Solution (Using Mathematical Induction):
Step 1: Base Case
Given that
S(0) ≤ T(0)
So the statement is true for n = 0.
Step 2: Inductive Hypothesis
Assume that for some k:
S(k) ≤ T(k)
Step 3: Inductive Step
Now we prove for n = k + 1.
S(k + 1) = aS(k) + f(k)
T(k + 1) = bT(k) + g(k)
Since
a ≤ b
S(k) ≤ T(k)
Therefore
aS(k) ≤ bT(k)
Also given
f(k) ≤ g(k)
Adding both inequalities:
aS(k) + f(k) ≤ bT(k) + g(k)
So
S(k + 1) ≤ T(k + 1)
Conclusion
By mathematical induction,
S(n) ≤ T(n) for all n ∈ N.
Question 2: Seating Arrangements
Given conditions:
- Students sit in alphabetical order.
- Each student must have one empty seat to the right.
Let:
k = number of students
n = total seats
Each student requires:
1 seat for themselves + 1 empty seat
So total required seats:
2k
But the last student does not require an empty seat after them, therefore required seats are:
2k − 1
Remaining empty seats:
n − (2k − 1)
Now we need to distribute these extra empty seats among positions.
The number of ways to arrange students is given by:
Formula:
Number of ways =
(n − k choose k)
This counts the number of valid placements while maintaining alphabetical order and spacing.
Question 3: Non-Attacking Rooks
We place n rooks randomly on an n × n chessboard.
Total squares =
n²
Each rook can be placed anywhere.
Total possible placements:
(n²)ⁿ
Favorable Case
We want exactly one rook in every row and every column.

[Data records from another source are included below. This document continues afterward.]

(* ===== verification/NewInode.v ===== *)
(** * NewInode: finding a free inode

    [ext2fs_new_inode] goes over the inodes from the parent's group on, in
    steps of about a group, and round to the first usable inode.  On its way it
    clears the bitmap of the groups marked as uninitialised, and their marks
    ([marks_cleared]).  As long as no inode of such a group is in use the bitmap
    does not change, the loop ends, and the first free inode is found. *)
From S2P Require Import Prelude.
From S2P Require Import Bytes.
From S2P Require Import Super.
From S2P Require Import Crc.
From S2P Require Import Blknum.
From S2P Require Import Csum.
From S2P Require Import CsumProps.
From S2P Require Import Mem.
From S2P Require Import SepLogic.
From S2P Require Import ExtMem.
From S2P Require Import Bitmap.
From S2P Require Import BlkmapRB.
From S2P Require Import BlkmapBA.
From S2P Require Import GenBitmap.
From S2P Require Import GenBitmapSpec.
From S2P Require Import BitmapProps.
From S2P Require Import Bitmaps.
From S2P Require Import Alloc.
From S2P Require Import GroupSpec.
From S2P Require Import AllocProps.
From S2P Require Import Clusters.
#[local] Open Scope Z_scope.

(** ** The marks of groups *)

(** Both marks of some groups are cleared; the checksums that were right are
    right. *)
Record marks_cleared (fs : ext2_filsys) (gd : list Z) (fs' : ext2_filsys) (gd' : list Z) : Prop := MarksCleared {
  mc_gd : gd_ok fs' gd';
  mc_super : fs_super fs' = fs_super fs;
  mc_same : same_fs (set_group_desc gd' fs) fs';
  mc_fields f g : 0 ≤ g < fs_group_desc_count fs → f ≠ GdFlags → f ≠ GdChecksum →
    gd_val fs gd' f g = gd_val fs gd f g;
  mc_flags g : 0 ≤ g < fs_group_desc_count fs →
    gd_val fs gd' GdFlags g = gd_val fs gd GdFlags g ∨
    gd_val fs gd' GdFlags g =
      Z.land (gd_val fs gd GdFlags g) (Z.lnot (Z.lor EXT2_BG_INODE_UNINIT EXT2_BG_BLOCK_UNINIT));
  mc_csum g : 0 ≤ g < fs_group_desc_count fs → ext2fs_group_desc_csum_verify fs g = Some true →
    ext2fs_group_desc_csum_verify fs' g = Some true;
}.

Lemma marks_cleared_refl fs gd : gd_ok fs gd → super_ok (fs_super fs) → marks_cleared fs gd fs gd.
Proof.
  intros Hok Hsb. constructor; try done; [|by left].
  constructor; [apply same_super_refl, Hsb|exact (gd_some _ _ Hok)|done..].
Qed.

Lemma marks_cleared_trans fs gd fs1 gd1 fs2 gd2 : super_ok (fs_super fs) →
  marks_cleared fs gd fs1 gd1 → marks_cleared fs1 gd1 fs2 gd2 → marks_cleared fs gd fs2 gd2.
Proof.
  intros Hsb [Hgd1 Hs1 Hsf1 Hf1 Hfl1 Hc1] [Hgd2 Hs2 Hsf2 Hf2 Hfl2 Hc2].
  pose proof (sf_count _ _ Hsf1) as Hcount. cbn [fs_group_desc_count set_group_desc] in Hcount.
  assert (Hval : ∀ gd f g, gd_val fs1 gd f g = gd_val fs gd f g) by (intros; unfold gd_val; by rewrite Hs1).
  constructor; [done|congruence|by eapply same_fs_desc_trans| | |].
  - intros f g Hg Hn1 Hn2. rewrite -Hval Hf2 ?Hcount // Hval. by apply Hf1.
  - intros g Hg. specialize (Hfl2 g). rewrite Hcount !Hval in Hfl2. specialize (Hfl2 Hg).
    destruct Hfl2 as [->| ->]; [by apply Hfl1|]. right. destruct (Hfl1 g Hg) as [->| ->]; [done|].
    by rewrite -Z.land_assoc Z.land_diag.
  - intros g Hg Hv. apply Hc2; [by rewrite Hcount|by apply Hc1].
Qed.

Lemma marks_cleared_inodes fs gd fs' gd' I D : marks_cleared fs gd fs' gd' → inodes_ok fs gd I D → inodes_ok fs' gd' I D.
Proof.
  intros [_ Hs Hsf Hf _ _] [Hd Hfree Hdirs Hun Ht].
  pose proof (sf_count _ _ Hsf) as Hc. cbn [fs_group_desc_count set_group_desc] in Hc.
  assert (Hval : ∀ f g, 0 ≤ g < fs_group_desc_count fs → f ≠ GdFlags → f ≠ GdChecksum →
    gd_val fs' gd' f g = gd_val fs gd f g).
  { intros f g Hg H1 H2. rewrite -(Hf f g Hg H1 H2). unfold gd_val. by rewrite Hs. }
  assert (Hgrp : ∀ g, group_inodes fs' g = group_inodes fs g) by (intros; unfold group_inodes; by rewrite Hs).
  pose proof (same_fs_csum _ _ Hsf : ext2fs_has_group_desc_csum fs' = ext2fs_has_group_desc_csum fs) as Hcs.
  constructor; rewrite ?Hc ?Hs ?Hcs //.
  - intros g Hg. rewrite Hval // Hgrp. by apply Hfree.
  - intros g Hg. rewrite Hval // Hgrp. by apply Hdirs.
  - intros g Hg Hcsum. rewrite Hval //. by apply Hun.
Qed.

(** No inode of a group marked as uninitialised is in use. *)
Definition inodes_init (fs : ext2_filsys) (gd : list Z) (I : gset Z) : Prop :=
  ∀ g, 0 ≤ g < fs_group_desc_count fs → ext2fs_has_group_desc_csum fs = true →
    Z.land (gd_val fs gd GdFlags g) EXT2_BG_INODE_UNINIT ≠ 0 → group_inodes fs g ## I.

Lemma marks_cleared_init fs gd fs' gd' I : marks_cleared fs gd fs' gd' → inodes_init fs gd I → inodes_init fs' gd' I.
Proof.
  intros [_ Hs Hsf _ Hfl _] Hin g Hg Hcsum Hun.
  pose proof (sf_count _ _ Hsf) as Hc. cbn [fs_group_desc_count set_group_desc] in Hc. rewrite Hc in Hg.
  pose proof (same_fs_csum _ _ Hsf : ext2fs_has_group_desc_csum fs' = ext2fs_has_group_desc_csum fs) as Hcs.
  rewrite Hcs in Hcsum. unfold group_inodes. rewrite Hs. apply Hin; [done..|].
  assert (gd_val fs' gd' GdFlags g = gd_val fs gd' GdFlags g) as Hv by (unfold gd_val; by rewrite Hs).
  rewrite Hv in Hun. destruct (Hfl g Hg) as [E|E]; rewrite E in Hun; [done|]. exfalso. apply Hun.
  rewrite -Z.land_assoc. change (Z.land (Z.lnot (Z.lor _ _)) _) with 0. apply Z.land_0_r.
Qed.

(** The descriptor of one group. *)
Lemma uninit_flags_ok fs gd g : gd_ok fs gd → super_ok (fs_super fs) → 0 ≤ g < fs_group_desc_count fs →
  ∃ fs' gd', (fs ← ext2fs_bg_flags_clear fs g EXT2_BG_INODE_UNINIT;
              fs ← ext2fs_bg_flags_clear fs g EXT2_BG_BLOCK_UNINIT;
              ext2fs_group_desc_csum_set fs g) = Some fs' ∧
    marks_cleared fs gd (ext2fs_mark_super_dirty (ext2fs_mark_ib_dirty fs')) gd'.
Proof.
  intros Hok Hsb Hg.
  destruct (gd_flags_clear fs gd Hok g EXT2_BG_INODE_UNINIT Hg) as (gd1 & Hw1 & Hok1 & Hv1 & Hs1).
  pose proof (gd_flags_clear_local fs gd g _ _ Hok Hg Hw1) as Hl1. rewrite Hw1. cbn [mbind option_bind].
  destruct (gd_flags_clear _ gd1 Hok1 g EXT2_BG_BLOCK_UNINIT Hg) as (gd2 & Hw2 & Hok2 & Hv2 & Hs2).
  assert (Hl2 : gd_local fs gd g (set_group_desc gd2 fs)).
  { apply (gd_local_trans _ _ _ _ _ Hl1). intros gd1' Hok1'. by eapply gd_flags_clear_local. }
  rewrite Hw2. cbn [mbind option_bind].
  destruct (gd_csum_set _ gd2 Hok2 g Hsb Hg) as (gd3 & Hw3 & Hok3 & Hver & Hs3).
  assert (Hl3 : gd_local fs gd g (set_group_desc gd3 fs)).
  { apply (gd_local_trans _ _ _ _ _ Hl2). intros gd2' Hok2'. by eapply gd_csum_set_local. }
  set (fs3 := set_group_desc gd3 fs) in *. exists fs3, gd3. split; [exact Hw3|].
  set (fs' := ext2fs_mark_super_dirty (ext2fs_mark_ib_dirty fs3)).
  assert (Hsf : same_fs fs3 fs') by (constructor; [apply same_super_refl, Hsb|done..]).
  assert (Hfl : gd_val fs gd3 GdFlags g = Z.land (gd_val fs gd GdFlags g)
    (Z.lnot (Z.lor EXT2_BG_INODE_UNINIT EXT2_BG_BLOCK_UNINIT))).
  { etrans; [apply (Hs3 GdFlags g); [done|by right]|]. etrans; [exact Hv2|].
    etrans; [exact (f_equal (λ x, Z.land x _) Hv1)|]. by rewrite -Z.land_assoc. }
  constructor; [exact (same_fs_gd_ok _ _ _ Hsf Hok3)|done|exact Hsf| | |].
  - intros f g' Hg' Hn1 Hn2. etrans; [apply (Hs3 f g'); [done|by right]|].
    etrans; [apply (Hs2 f g'); [done|by right]|]. apply Hs1; [done|by right].
  - intros g' Hg'. destruct (decide (g' = g)) as [->|Hne]; [by right|]. left.
    etrans; [apply (Hs3 GdFlags g'); [done|by left]|].
    etrans; [apply (Hs2 GdFlags g'); [done|by left]|]. apply Hs1; [done|by left].
  - intros g' Hg' Hv. refine (eq_trans (same_fs_verify fs3 fs' gd3 g' Hsf Hok3 Hg') _).
    destruct (decide (g' = g)) as [->|Hne]; [exact Hver|].
    exact (eq_trans (gd_local_verify fs gd g fs3 g' Hok Hl3 Hg Hg' Hne) Hv).
Qed.

Section uninit.
Context {ML : Malloc}.

Lemma check_inode_uninit_spec fs gd I map g Φ :
  gd_ok fs gd → super_ok (fs_super fs) → inode_layout fs → covers_inodes fs map → inodes_init fs gd I →
  0 ≤ g < fs_group_desc_count fs →
  generic_at map I -∗
  (∀ fs' gd', ⌜marks_cleared fs gd fs' gd'⌝ -∗ generic_at map I -∗ Φ fs') -∗
  wp (check_inode_uninit fs map g) Φ.
Proof.
  iIntros (Hok Hsb Hil Hcov Hinit Hg) "Hm HΦ". pose proof Hil as [Hipg _ Hc Hr].
  unfold check_inode_uninit, flag_set. rewrite bool_decide_eq_false_2; [|lia].
  destruct (ext2fs_has_group_desc_csum fs) eqn:Hcs; cbn [negb].
  2: { cbn [lift]. wp_steps. cbn [negb]. wp_steps. iApply ("HΦ" $! fs gd with "[%] Hm"). by apply marks_cleared_refl. }
  pose proof (gd_read_val fs gd Hok GdFlags g Hg : gd_get 2 bg_flags fs g = _) as Hrd.
  unfold ext2fs_bg_flags_test at 1. rewrite Hrd. cbn [mbind option_bind lift]. wp_steps.
  destruct (bool_decide (Z.land (gd_val fs gd GdFlags g) EXT2_BG_INODE_UNINIT ≠ 0)) eqn:Hfl; cbn [negb].
  2: { wp_steps. iApply ("HΦ" $! fs gd with "[%] Hm"). by apply marks_cleared_refl. }
  apply bool_decide_eq_true in Hfl. pose proof (Hinit g Hg Hcs Hfl) as Hdis.
  set (ipg := s_inodes_per_group (fs_super fs)) in *.
  assert (g * ipg + ipg ≤ s_inodes_count (fs_super fs)) by nia.
  rewrite (u32_small (g * ipg + 1)); [|nia]. iApply wp_bind.
  iApply (wp_wand with "[Hm]").
  { iApply (wp_for_range (λ _, generic_at map I) with "Hm"). intros i Hi. iIntros "Hm".
    rewrite u32_small; [|nia]. unfold ext2fs_fast_unmark_inode_bitmap2.
    wp_apply (unmark_generic_bmap_spec with "Hm"); [nia|]. iIntros (v _) "Hm".
    destruct (covers_in fs map i Hcov) as [Hin Hbit]; [nia|]. rewrite unmarked_in // Hbit.
    assert (I ∖ {[i]} = I) as ->; [|by wp_steps]. 
    assert (i ∉ I); [|set_solver]. intros HI. apply (Hdis i); [|done].
    unfold group_inodes. fold ipg. rewrite elem_of_zrange. lia. }
  iIntros (_) "Hm". destruct (uninit_flags_ok fs gd g Hok Hsb Hg) as (fs' & gd' & -> & Hmc).
  cbn [lift]. wp_steps. iApply ("HΦ" with "[%] Hm"). exact Hmc.
Qed.
End uninit.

This corresponds to a permutation of columns for rows.
Number of valid placements:
n!
Probability
Probability = Favorable outcomes / Total outcomes
Probability =
n! / (n²)ⁿ
Question 4: Subsets
Given:
A ⊆ B
Part 1: Injection
Statement:
There exists an injection f : A → B.
Answer: TRUE
Reason:
An injection means each element of A maps to a unique element in B.
Since A is a subset of B, every element of A already belongs to B.
We can define the function:
f(a) = a
This is called the identity function, and it is clearly one-to-one.
Therefore an injection always exists.
Part 2: Surjection
Statement:
There exists a surjection g : B → A.
Answer: NOT ALWAYS TRUE
Reason:
A surjection means every element of A must have at least one element in B that maps to it.
If B has more elements than A, we can map multiple elements of B to the same element in A.
However if A is empty or certain conditions fail, a surjection may not exist.
Therefore the statement is not always true in general.